Gros plan, donc, sur l'intrigue, qui est absolument squelettique : l'amour donne des ailes. Soit. A un loser, l'amour peut même donner l'envie, le courage et surtout la force de gagner. Pour preuve, Peter Colt, vétéran du tennis mondial jadis classé 11ème et aujourd'hui vieux joueur démotivé de 31 ans. Professeur de tennis pour bourgeoises fripées, il entame péniblement son 13ème Wimbledon au rang peu glorieux de 119ème mondial et n'espère plus qu'une fin de carrière pas trop déshonorante. De toutes façons, il n'a plus la santé et il n'a jamais eu la gagne. La chance de sa vie va lui tomber du ciel sous les traits de Lizzie Bradbury, jeune étoile montante américaine, aussi déterminée et combattive qu'il est perdant et démissionnaire. Il suffit qu'elle soit présente dans les gradins et là, comme par miracle, il se met à gagner.
Feinte de Paul Bettany
Comment Richard Loncraine arrive à rendre attrayant son scénario digne de la bibliothèque rose, c'est là qu'est la feinte. D'abord, son héros est des plus sympathiques. Tout le monde aime les losers c'est bien connu, surtout quand ils remontent la pente. Mais en plus, celui-ci n'a pas quinze ans. D'avoir choisi des jeunes adultes pour une romance pour pré-ados est peut-être bien la première singularité de La plus belle victoire.

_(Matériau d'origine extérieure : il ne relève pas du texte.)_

(** ** Reads without a bounce buffer *)

(** One turn of the reading loop from a sector boundary with a whole
    sector of the file to read: the bounce buffer is not used. *)
Lemma read_loop_whole_sector st p ino bounce_ok :
  inodes st !! p = Some ino → no_indirect ino →
  ∀ fuel buffer size offset bytes_read,
    512 ≤ size → 0 ≤ offset → offset mod 512 = 0 →
    offset + 512 ≤ InodeDisk.length (Inode.data ino) →
    0 ≤ bytes_read → bytes_read + size < 2 ^ 31 →
    ∃ s,
      byte_to_sector (Some p) offset st = Some (s, st) ∧
      read_loop (S fuel) (Some p) bounce_ok buffer size offset bytes_read st
      = read_loop fuel (Some p) bounce_ok
          (buffer_store buffer bytes_read (sector_contents st s))
          (size - 512) (offset + 512) (bytes_read + 512) st.
Proof.
  intros Hp Hok fuel buffer size offset bytes_read Hsize Hoff Hal Hfit Hread
         Hint.
  pose proof Hok as [_ Hmax]. unfold DIRECT_BLOCK in Hmax.
  set (len := InodeDisk.length (Inode.data ino)) in *.
  destruct (byte_to_sector_defined st p ino offset Hp Hok) as [s Hs]; [lia|].
  exists s. split; [exact Hs|].
  cbn [read_loop].
  destruct (Z.ltb_spec 0 size); [|lia].
  unfold mbind at 1, M_bind at 1, bind at 1. rewrite Hs.
  unfold mbind at 1, M_bind at 1, bind at 1.
  rewrite (inode_length_eq st p ino Hp). fold len.
  unfold BLOCK_SECTOR_SIZE.
  rewrite Z.rem_mod_nonneg by lia. rewrite Hal.
  rewrite (to_int32_small (len - offset)) by lia.
  change (512 - 0) with 512. change (0 =? 0) with true. cbn [andb].
  destruct (Z.ltb_spec (len - offset) 512); [lia|].
  destruct (Z.ltb_spec size 512); [lia|].
  change (512 <=? 0) with false. change (512 =? 512) with true. cbv iota.
  unfold mbind at 1, M_bind at 1, bind at 1. rewrite block_read_eq.
  by rewrite !to_int32_small by lia.
Qed.

(** From a sector boundary with less than a whole sector to read, the
    reading loop without a bounce buffer stops. *)
Lemma read_loop_no_bounce_stops st p ino :
  inodes st !! p = Some ino → no_indirect ino →
  ∀ fuel buffer size offset bytes_read,
    0 ≤ offset < 2 ^ 31 → offset mod 512 = 0 →
    Z.min size (Z.max 0 (InodeDisk.length (Inode.data ino) - offset)) < 512 →
    read_loop (S fuel) (Some p) false buffer size offset bytes_read st
    = Some ((buffer, bytes_read), st).
Proof.
  intros Hp Hok fuel buffer size offset bytes_read Hoff Hal Hshort.
  pose proof Hok as [_ Hmax]. unfold DIRECT_BLOCK in Hmax.
  set (len := InodeDisk.length (Inode.data ino)) in *.
  cbn [read_loop].
  destruct (Z.ltb_spec 0 size); [|done].
  destruct (byte_to_sector_defined st p ino offset Hp Hok Hoff) as [s Hs].
  unfold mbind at 1, M_bind at 1, bind at 1. rewrite Hs.
  unfold mbind at 1, M_bind at 1, bind at 1.
  rewrite (inode_length_eq st p ino Hp). fold len.
  unfold BLOCK_SECTOR_SIZE.
  rewrite Z.rem_mod_nonneg by lia. rewrite Hal.
  rewrite (to_int32_small (len - offset)) by lia.
  change (512 - 0) with 512. change (0 =? 0) with true. cbn [andb].
  set (min_left := if len - offset <? 512 then len - offset else 512).
  set (chunk_size := if size <? min_left then size else min_left).
  assert (Hchunk : chunk_size = Z.min size (Z.min (len - offset) 512)).
  { subst chunk_size min_left.
    destruct (Z.ltb_spec (len - offset) 512);
      match goal with |- context [size <? ?k] =>
        destruct (Z.ltb_spec size k) end; lia. }
  clearbody chunk_size. clear min_left.
  destruct (Z.leb_spec chunk_size 0); [done|].
  destruct (Z.eqb_spec chunk_size 512); [lia|done].
Qed.
(** X25.  One report per consumed topic.  Of the topics of a fetch
    response, those in which the group has no commit at all are passed
    over: the loop over the response does what it does on the consumed
    topics alone.  Each consumed topic gets exactly one
    [consumergroup.current_offset_sum] sample, in the order of the visit,
    with the reduced total of its committed offsets, and the state left is
    the one reached by storing these totals as baselines, topic by
    topic. *)
Theorem one_report_per_consumed_topic
    (e : Exporter) (broker : Z) (group : string) (blocks : Blocks)
    (timeDiff : Z) (G : Globals) :
  blocksLoop e broker group blocks timeDiff G
  = blocksLoop e broker group (consumedTopics blocks) timeDiff G
  /\ samplesOf consumergroupCurrentOffsetSum
       (fst (blocksLoop e broker group blocks timeDiff G))
     = map (fun tb =>
              mkMetric consumergroupCurrentOffsetSum
                (Int64.wrap (committedTotal (snd tb)))
                [LStr group; LStr (fst tb)])
           (consumedTopics blocks)
  /\ snd (blocksLoop e broker group blocks timeDiff G)
     = fold_left (fun G tb =>
                    storeBaseline G group (fst tb)
                      (Int64.wrap (committedTotal (snd tb))))
                 (consumedTopics blocks) G.
Proof.
  revert G. induction blocks as [|[topic bs] blocks IH]; intros G.
  - repeat split.
  - unfold consumedTopics in *. cbn [List.filter blocksLoop fst snd].
    destruct (topicConsumed bs) eqn:Hc; [|apply IH].
    cbn [blocksLoop map fold_left fst snd]. rewrite Hc.
    destruct (reportTopic_sum e broker group topic bs timeDiff G) as [Hs HG].
    destruct (partitionLags_totals e broker group topic bs 0 0 eq_refl eq_refl)
      as [Htot _].
    unfold currentOffsetSumOf in Hs, HG. rewrite Htot in Hs, HG.
    destruct (reportTopic e broker group topic bs timeDiff G) as [tr G1].
    cbn [fst snd] in Hs, HG. subst G1.
    destruct (IH (storeBaseline G group topic
                    (Int64.wrap (0 + committedTotal bs))))
      as (Heq & Hsum & Hstate).
    rewrite <- Heq.
    destruct (blocksLoop e broker group blocks timeDiff
                (storeBaseline G group topic
                   (Int64.wrap (0 + committedTotal bs)))) as [tr' G2].
    cbn [fst snd] in *. rewrite samplesOf_app, Hs, Hsum, Hstate.
    repeat split.
Qed.
(** C8: the recovery covers decoding failures only.  When the payload is
    valid JSON and decodes to anything but an object (an array, a number, a
    string, a boolean or null), [process_record] raises: the decoded value
    has no [items]. *)
Theorem non_object_payload_raises (data_json : text) (v : jvalue) :
  json_loads J data_json = Some v ->
  (forall data, v <> VDict data) ->
  process_record J record_id data_json = Raise AttributeError.
Proof.
  intros H N. unfold process_record. rewrite H.
  destruct v; try reflexivity. exfalso. now apply (N items).
Qed.

(** C4: when the payload decodes to a mapping, the mapping that
    [process_record] re-encodes and returns has the keys of the decoded
    mapping, in the same order: values are replaced, keys are neither added
    nor removed. *)
Theorem process_record_keeps_keys (data_json : text) (data : dict)
  (out : text) (flag : bool) :
  json_loads J data_json = Some (VDict data) ->
  wf_dict data ->
  process_record J record_id data_json = Ok (out, flag) ->
  exists rd, process_fields data = Ok (rd, flag) /\
             out = json_dumps J (VDict rd) /\
             keys rd = keys data.
Proof.
  intros L W. unfold process_record. rewrite L. intros H.
  destruct (process_fields data) as [[rd fl]|e] eqn:E; [|discriminate].
  cbn [bind fst snd] in H. inversion H; subst.
  exists rd. repeat split. exact (process_fields_keys _ _ _ W E).
Qed.
(** With a free place the callback queues the marker and the count, and
    then throws while it builds the value to return: nothing is
    committed. *)
Lemma register_invalid_time d :
  events st !! eventId = Some d →
  markers st eventId !! uid = None →
  orZero (registeredCount d) < orZero (capacity d) →
  Firestore.registerForEvent now eventId uid st = (inl "Invalid time value", st).
Proof.
  intros He Hm Hfree. unfold Firestore.registerForEvent, runTransaction.
  unfold mbind, mret, tx_mbind, tx_mret, tx_bind, tx_ret, tx_getEvent,
    tx_getRegistration, tx_set, tx_update, tx_lift, Firestore.clientIsoString.
  rewrite He, Hm. rewrite bool_decide_eq_false_2 by lia. reflexivity.
Qed.

End MarkerVariant.

(** ** The outcomes of the counter-only [registerForEvent] *)

Section CounterVariant.

Variables (now : Z) (eventId : string) (caller : option string) (st : Store).

Lemma counter_not_found :
  events st !! eventId = None →
  FirestoreCounter.registerForEvent now eventId caller st = (inr None, st).
Proof.
  intros He. unfold FirestoreCounter.registerForEvent, runTransaction.
  unfold mbind, tx_mbind, tx_bind, tx_getEvent. rewrite He. reflexivity.
Qed.

Lemma counter_full d c :
  events st !! eventId = Some d →
  capacity d = Some c →
  orZero (registeredCount d) >= c →
  FirestoreCounter.registerForEvent now eventId caller st = (inr None, st).
Proof.
  intros He Hc Hfull. unfold FirestoreCounter.registerForEvent, runTransaction.
  unfold mbind, tx_mbind, tx_bind, tx_getEvent. rewrite He, Hc. simpl.
  rewrite bool_decide_eq_true_2 by exact Hfull. reflexivity.
Qed.

Lemma counter_not_published d :
  events st !! eventId = Some d →
  status d ≠ "publicado" →
  FirestoreCounter.registerForEvent now eventId caller st = (inr None, st).
Proof.
  intros He Hs. unfold FirestoreCounter.registerForEvent, runTransaction.
  unfold mbind, tx_mbind, tx_bind, tx_getEvent. rewrite He.
  destruct (FirestoreCounter.geCapacity _ _); [reflexivity |].
  rewrite bool_decide_eq_true_2 by exact Hs. reflexivity.
Qed.

Lemma counter_success d :
  events st !! eventId = Some d →
  FirestoreCounter.geCapacity (orZero (registeredCount d)) (capacity d) = false →
  status d = "publicado" →
  FirestoreCounter.registerForEvent now eventId caller st =
    (inr (Some (FirestoreCounter.docToEvent eventId
                  (FirestoreCounter.withCount d (orZero (registeredCount d) + 1)))),
     {| events :=
          <[eventId := applyPatch
                         {| patch_registeredCount := Some (orZero (registeredCount d) + 1);
                            patch_updatedAt := Some now |} d]> (events st);
        registrations := registrations st |}).
Proof.
  intros He Hcap Hs. unfold FirestoreCounter.registerForEvent, runTransaction.
  unfold mbind, mret, tx_mbind, tx_mret, tx_bind, tx_ret, tx_getEvent, tx_update.
  rewrite He, Hcap. rewrite bool_decide_eq_false_2 by (intros Hne; exact (Hne Hs)).
  simpl. rewrite He. reflexivity.
Qed.


End CounterVariant.

(** ** Capacity: a bounded counter *)

Section Ledger.

Context {Call R : Type}.
Variable step : Call → Store → R * Store.
Variable succeeded : R → bool.
Variables (eventId : string) (C : Z).

Hypothesis step_within :
  ∀ c st, withinCapacity eventId C st → withinCapacity eventId C (snd (step c st)).
Hypothesis step_count :
  ∀ c st, withinCapacity eventId C st →
    countOf eventId (snd (step c st)) = countOf eventId st + (if succeeded (fst (step c st)) then 1 else 0).






End Ledger.

(** ** Case analysis of one call *)

Lemma register_outcome now eventId uid st :
  MarkerOutcome now eventId uid st (Firestore.registerForEvent now eventId uid st).
Proof.
  destruct (events st !! eventId) as [d|] eqn:He.
  - destruct (markers st eventId !! uid) as [r|] eqn:Hm.
    + rewrite (register_already now eventId uid st d r He Hm). eapply OutAlready; eauto.
    + destruct (Z_lt_ge_dec (orZero (registeredCount d)) (orZero (capacity d))) as [Hlt|Hge].
      * rewrite (register_invalid_time now eventId uid st d He Hm Hlt).
        eapply OutInvalidTime; eauto.
      * rewrite (register_full now eventId uid st d He Hm Hge). eapply OutFull; eauto.
  - rewrite (register_not_found now eventId uid st He). apply OutNotFound, He.
Qed.

(** No call of the variant with markers commits anything, and none returns
    an event. *)
Lemma register_store_unchanged now eventId uid st :
  snd (Firestore.registerForEvent now eventId uid st) = st.
Proof.
  destruct (register_outcome now eventId uid st); reflexivity.
Qed.


Lemma counter_outcome now eventId caller st :
  CounterOutcome now eventId st (FirestoreCounter.registerForEvent now eventId caller st).
Proof.
  destruct (events st !! eventId) as [d|] eqn:He.
  - destruct (FirestoreCounter.geCapacity (orZero (registeredCount d)) (capacity d)) eqn:Hcap.
    + unfold FirestoreCounter.registerForEvent, runTransaction.
      unfold mbind, tx_mbind, tx_bind, tx_getEvent. rewrite He, Hcap. constructor.
    + destruct (decide (status d = "publicado")) as [Hs|Hs].
      * rewrite (counter_success now eventId caller st d He Hcap Hs).
        eapply CntRegistered; eauto.
      * rewrite (counter_not_published now eventId caller st d He Hs). constructor.
  - rewrite (counter_not_found now eventId caller st He). constructor.
Qed.

(** ** C1: the count stays within the capacity *)







(** ** C2: markers and count *)







(** ** C3: one registration per user *)

Lemma markerCall_store_unchanged c st : snd (markerCall c st) = st.
Proof.
  destruct c as [[now eventId] uid]. apply register_store_unchanged.
Qed.

Lemma finalStore_markerCall calls : ∀ st, finalStore markerCall calls st = st.
Proof.
  induction calls as [|c cs IH]; intros st; simpl; [reflexivity |].
  rewrite markerCall_store_unchanged. apply IH.
Qed.
(** The second extension loop: grow the block to the right.  It runs at most
    [ahi - (besti + bestsize)] times, the value given to [fuel]. *)
Fixpoint extend_forward (fuel ahi bhi besti bestj bestsize : nat) : nat :=
  match fuel with
  | 0 => bestsize
  | S fuel' =>
      if (besti + bestsize <? ahi) && (bestj + bestsize <? bhi)
         && same_at (besti + bestsize) (bestj + bestsize)
      then extend_forward fuel' ahi bhi besti bestj (S bestsize)
      else bestsize
  end.

Definition find_longest_match (alo ahi blo bhi : nat) : nat * nat * nat :=
  let '(besti, bestj, bestsize) :=
    scan_rows (seq alo (ahi - alo)) blo bhi (alo, blo, 0) ∅ in
  let '(besti, bestj, bestsize) := extend_back alo blo besti bestj bestsize in
  (besti, bestj,
   extend_forward (ahi - (besti + bestsize)) ahi bhi besti bestj bestsize).

(** The work loop of [get_matching_blocks].  The head of [queue] is the entry
    that [queue.pop()] takes.  [None] when [fuel] steps do not empty the
    queue. *)
Fixpoint blocks_loop (fuel : nat) (queue : list (nat * nat * nat * nat))
    (matching_blocks : list (nat * nat * nat)) : option (list (nat * nat * nat)) :=
  match queue with
  | [] => Some matching_blocks
  | (alo, ahi, blo, bhi) :: queue' =>
      match fuel with
      | 0 => None
      | S fuel' =>
          let '(i, j, k) := find_longest_match alo ahi blo bhi in
          if k =? 0 then blocks_loop fuel' queue' matching_blocks
          else
            let q1 := if (alo <? i) && (blo <? j)
                      then (alo, i, blo, j) :: queue' else queue' in
            let q2 := if (i + k <? ahi) && (j + k <? bhi)
                      then (i + k, ahi, j + k, bhi) :: q1 else q1 in
            blocks_loop fuel' q2 (matching_blocks ++ [(i, j, k)])
      end
  end.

La seconde repose intégralement sur les épaules des acteurs. Paul Bettany (le médecin dans Master and Commandeur) trimballe un humour très british pas trop mal troussé sous un son air de dépressif débonnaire. Sa voix off quand il panique donne à ses matchs l'intérêt dont le jeu manque. Kirsten Dunst (Spider-Man) campe un sosie de Anna Kournikova, plus filiforme, moins agile mais pas trop exaspérante dans son short de championne amoureuse. Etant donné la terre ultra battue que piétinait l'intrigue, toutes les exagérations étaient à prévoir. Du type : elle, démesurément caractérielle, son papa d'entraîneur, outrageusement empêcheur de jouer en rond, Peter, excessivement soumis... Mais non, le ton est lisse et léger et parvient à le rester. Sans match amoureux, sans rebondissement, sans excentricité de dernière minute, les deux jeunes amants se font gentiment des passes.
Alors, c'est certain, La plus belle victoire n'invente rien, n'innove en rien et parvient tout juste à refléter l'ambiance d'un championnat. Sans compter une volée de laïus assez pénibles sur les liens familiaux et les fatigues du couple. Mais les deux premiers rôles parviennent incontestablement à incarner, plus que leurs stéréotypes, deux personnages qui tentent d'évincer les lourdeurs qu'on leur impose. De même Paul Bettany et Kirsten Dunst réussissent à s'extraire des balourdises du scénario pour jouer adroitement en décalage. Ca, c'est une victoire.
La plus belle victoire (Titre original : Wimbledon), film américain de Richard Loncraine (sortie en France : le 20 octobre 2004). Avec Kirsten Dunst, Paul Bettany, Sam Neill.